## INFORMATION PROVIDED
(** [MergingIterator::Next]. *)
Definition Merge_Next (m : MergingIterator) : result MergingIterator :=
  if negb (m_valid_ m) then Ok m else Advance m.

(** [for (; merge.Valid(); merge.Next())]: the triples a client sees, and the
    status at the end. *)
Fixpoint merge_drain (fuel : nat) (m : MergingIterator) : result (list (bytes * bytes * bool) * Status) :=
  match fuel with
  | O => UB
  | S fuel' =>
      if m_valid_ m then
        let* m' := Merge_Next m in
        let* (rest, s) := merge_drain fuel' m' in
        Ok ((cur_key_ m, cur_value_ m, cur_is_tombstone_ m) :: rest, s)
      else Ok ([], m_status_ m)
  end.

End Merge.
Arguments MergingIterator : clear implicits.

(** ** Abstract specification: merging sorted runs, the first run wins *)

Module Runs.

(** The first records of the runs. *)
Definition heads (rs : list (list entry)) : list entry :=
  flat_map (fun r => match r with [] => [] | e :: _ => [e] end) rs.

Definition min_key (k : option bytes) (e : entry) : option bytes :=
  match k with
  | None => Some (e_key e)
  | Some k => if str_ltb (e_key e) k then Some (e_key e) else Some k
  end.

Definition least (rs : list (list entry)) : option bytes := fold_left min_key (heads rs) None.

(** Drop the record of key [k] at the front of each run. *)
Definition step (k : bytes) (rs : list (list entry)) : list (list entry) :=
  map (fun r => match r with
                | [] => []
                | e :: r' => if str_eqb (e_key e) k then r' else r
                end) rs.

(** The merge: emit the smallest key with the record of the first run that has it. *)
Fixpoint merge_fuel (n : nat) (rs : list (list entry)) : list entry :=
  match n with
  | O => []
  | S n' =>
      match least rs with
      | None => []
      | Some k =>
          match assoc (heads rs) k with
          | Some e => e :: merge_fuel n' (step k rs)
          | None => []
          end
      end
  end.

Definition merge (rs : list (list entry)) : list entry := merge_fuel (length (concat rs)) rs.

End Runs.

(** ** Lemmas: the abstract merge *)

Lemma fold_min_spec l k0 :
  exists k, fold_left Runs.min_key l (Some k0) = Some k /\ str_le k k0 /\
    Forall (fun e => str_le k (e_key e)) l /\ (k = k0 \/ exists e, assoc l k = Some e).
Proof.
  revert k0. induction l as [|e l IH]; intros k0; cbn [fold_left Runs.min_key].
  { exists k0. split_and!; auto. str_order. }
  set (k1 := if str_ltb (e_key e) k0 then e_key e else k0).
  replace (if str_ltb (e_key e) k0 then Some (e_key e) else Some k0) with (Some k1)
    by (unfold k1; by destruct (str_ltb _ _)).
  destruct (IH k1) as (k & E & Hle & Hall & Hk). exists k.
  assert (str_le k1 k0 /\ str_le k1 (e_key e)) as [H0 He]
    by (unfold k1; destruct (str_ltb_spec (e_key e) k0); split; str_order).
  split_and!; [done|str_order|constructor; [str_order|done]|].
  rewrite assoc_cons. destruct (str_eqb_spec (e_key e) k) as [Hek|Hne]; [eauto|].
  destruct Hk as [->|Hk]; [|eauto]. left. unfold k1 in *.
  by destruct (str_ltb_spec (e_key e) k0).
Qed.

Lemma heads_nil rs : Runs.heads rs = [] <-> concat rs = [].
Proof.
  unfold Runs.heads. induction rs as [|[|e r] rs IH]; simpl; [done|done|]. split; done.
Qed.

Lemma least_None rs : Runs.least rs = None -> concat rs = [].
Proof.
  unfold Runs.least. intros H. apply heads_nil. destruct (Runs.heads rs) as [|e l]; [done|].
  simpl in H. destruct (fold_min_spec l (e_key e)) as (k & E & _). by rewrite E in H.
Qed.

Lemma least_Some rs k :
  Forall sorted_keys rs -> Runs.least rs = Some k ->
  (exists e, assoc (Runs.heads rs) k = Some e) /\ Forall (fun e => str_le k (e_key e)) (concat rs).
Proof.
  intros Hs Hk.
  assert ((exists e, assoc (Runs.heads rs) k = Some e) /\ Forall (fun e => str_le k (e_key e)) (Runs.heads rs))
    as [Hex Hall].
  { unfold Runs.least in Hk. destruct (Runs.heads rs) as [|e l]; [done|]. simpl in Hk.
    destruct (fold_min_spec l (e_key e)) as (k' & E & Hle & Hall & Hor). rewrite E in Hk. injection Hk as ->.
    split; [|by constructor]. rewrite assoc_cons. destruct (str_eqb_spec (e_key e) k); [eauto|].
    destruct Hor as [->|]; [done|eauto]. }
  split; [done|]. clear Hk Hex. induction Hs as [|r rs Hr Hs IH]; [done|]. cbn [concat].
  unfold Runs.heads in Hall. simpl in Hall. apply Forall_app in Hall as [Hh Hall].
  apply Forall_app. split; [|by apply IH]. destruct r as [|e r]; [done|]. apply Forall_cons in Hh as [He _].
  constructor; [done|]. destruct Hr as [Hr _]. eapply Forall_impl; [exact Hr|]. intros f Hf. str_order.
Qed.

(** A run whose keys are not below [k] has [k] only in front. *)
Lemma assoc_front r k :
  sorted_keys r -> Forall (fun e => str_le k (e_key e)) r ->
  assoc r k = match r with [] => None | e :: _ => if str_eqb (e_key e) k then Some e else None end.
Proof.
  destruct r as [|e r]; [done|]. intros [Hlt _] [Hle _]%Forall_cons. rewrite assoc_cons.
  destruct (str_eqb_spec (e_key e) k); [done|]. apply assoc_None. eapply Forall_impl; [exact Hlt|].
  intros f Hf E. simpl in Hf. rewrite E in Hf. str_order.
Qed.

Lemma assoc_heads rs k :
  Forall sorted_keys rs -> Forall (fun e => str_le k (e_key e)) (concat rs) ->
  assoc (concat rs) k = assoc (Runs.heads rs) k.
Proof.
  induction 1 as [|r rs Hr Hs IH]; [done|]. cbn [concat]. intros [Hle Hall]%Forall_app.
  unfold Runs.heads. cbn [flat_map]. rewrite !assoc_app, IH, (assoc_front r k) by done.
  destruct r as [|e r]; [done|]. rewrite assoc_cons. by destruct (str_eqb (e_key e) k).
Qed.

Lemma step_assoc k rs k' : k' <> k -> assoc (concat (Runs.step k rs)) k' = assoc (concat rs) k'.
Proof.
  intros Hne. induction rs as [|r rs IH]; [done|]. unfold Runs.step in *. cbn [map concat].
  rewrite !assoc_app, IH. destruct r as [|e r]; [done|].
  destruct (str_eqb_spec (e_key e) k) as [E|]; [|done]. rewrite assoc_cons.
  destruct (str_eqb_spec (e_key e) k'); [|done]. congruence.
Qed.

Lemma step_sorted k rs :
  Forall sorted_keys rs -> Forall (fun e => str_le k (e_key e)) (concat rs) ->
  Forall sorted_keys (Runs.step k rs) /\ Forall (fun e => str_lt k (e_key e)) (concat (Runs.step k rs)).
Proof.
  induction 1 as [|r rs Hr Hs IH]; [done|]. cbn [concat]. intros [Hle Hall]%Forall_app.
  destruct (IH Hall) as [H1 H2]. unfold Runs.step in *. cbn [map concat]. rewrite Forall_cons, Forall_app.
  destruct r as [|e r]; [done|]. apply Forall_cons in Hle as [He _]. pose proof Hr as [Hlt Hr'].
  destruct (str_eqb_spec (e_key e) k) as [E|Hne]; split_and!; try done; [by rewrite <- E|].
  assert (str_lt k (e_key e)) by str_order. constructor; [done|].
  eapply Forall_impl; [exact Hlt|]. intros f Hf. str_order.
Qed.

Lemma step_shrinks k rs e :
  assoc (Runs.heads rs) k = Some e -> (length (concat (Runs.step k rs)) < length (concat rs))%nat.
Proof.
  assert (forall rs, (length (concat (Runs.step k rs)) <= length (concat rs))%nat) as Hle.
  { clear. induction rs as [|r rs IH]; [done|]. unfold Runs.step in *. cbn [map concat].
    rewrite !length_app. destruct r as [|e r]; simpl; [lia|]. destruct (str_eqb _ _); simpl; lia. }
  induction rs as [|r rs IH]; [done|]. unfold Runs.heads, Runs.step in *. cbn [flat_map map concat].
  rewrite assoc_app, !length_app. specialize (Hle rs). unfold Runs.step in Hle. destruct r as [|e' r]; [simpl; auto|].
  rewrite assoc_cons. destruct (str_eqb (e_key e') k); simpl; [lia|]. intros Hx%IH. lia.
Qed.

Lemma step_incl k rs e : e ∈ concat (Runs.step k rs) -> e ∈ concat rs.
Proof.
  induction rs as [|r rs IH]; [done|]. unfold Runs.step in *. cbn [map concat].
  destruct r as [|e' r]; [done|]. destruct (str_eqb (e_key e') k); set_solver.
Qed.

(** The merge of sorted runs: ascending unique keys, the first run wins, nothing
    lost and nothing invented. *)
Lemma merge_fuel_spec n rs :
  (length (concat rs) <= n)%nat -> Forall sorted_keys rs ->
  let out := Runs.merge_fuel n rs in
  sorted_keys out /\ (forall k, assoc out k = assoc (concat rs) k) /\ (forall e, e ∈ out -> e ∈ concat rs).
Proof.
  revert rs. induction n as [|n IH]; intros rs Hn Hs; cbn [Runs.merge_fuel].
  { assert (concat rs = []) as -> by (by apply nil_length_inv; lia). done. }
  destruct (Runs.least rs) as [k|] eqn:Ek.
  2: { rewrite (least_None rs Ek). done. }
  destruct (least_Some rs k Hs Ek) as [[e He] Hle]. rewrite He. pose proof (assoc_Some _ _ _ He) as [_ Hek].
  destruct (step_sorted k rs Hs Hle) as [Hs' Hgt]. pose proof (step_shrinks k rs e He) as Hsh.
  destruct (IH (Runs.step k rs) ltac:(lia) Hs') as (Hsort & Hass & Hin). cbv zeta in *.
  pose proof (assoc_heads rs k Hs Hle) as Hhead. rewrite He in Hhead. split_and!.
  - split; [|done]. apply Forall_forall. intros f Hf%Hin. rewrite Forall_forall in Hgt.
    rewrite Hek. by apply Hgt.
  - intros k'. rewrite assoc_cons, Hek. destruct (str_eqb_spec k k') as [<-|Hne]; [done|].
    rewrite Hass. by apply step_assoc.
  - intros f [->|Hf]%elem_of_cons; [by apply assoc_Some in Hhead as [? _]|]. by eapply step_incl, Hin.
Qed.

## PROBLEM
Where does the string "rest" appear in the records? Copy every line that holds it.

## SOLUTION
        let* (rest, s) := merge_drain fuel' m' in
        Ok ((cur_key_ m, cur_value_ m, cur_is_tombstone_ m) :: rest, s)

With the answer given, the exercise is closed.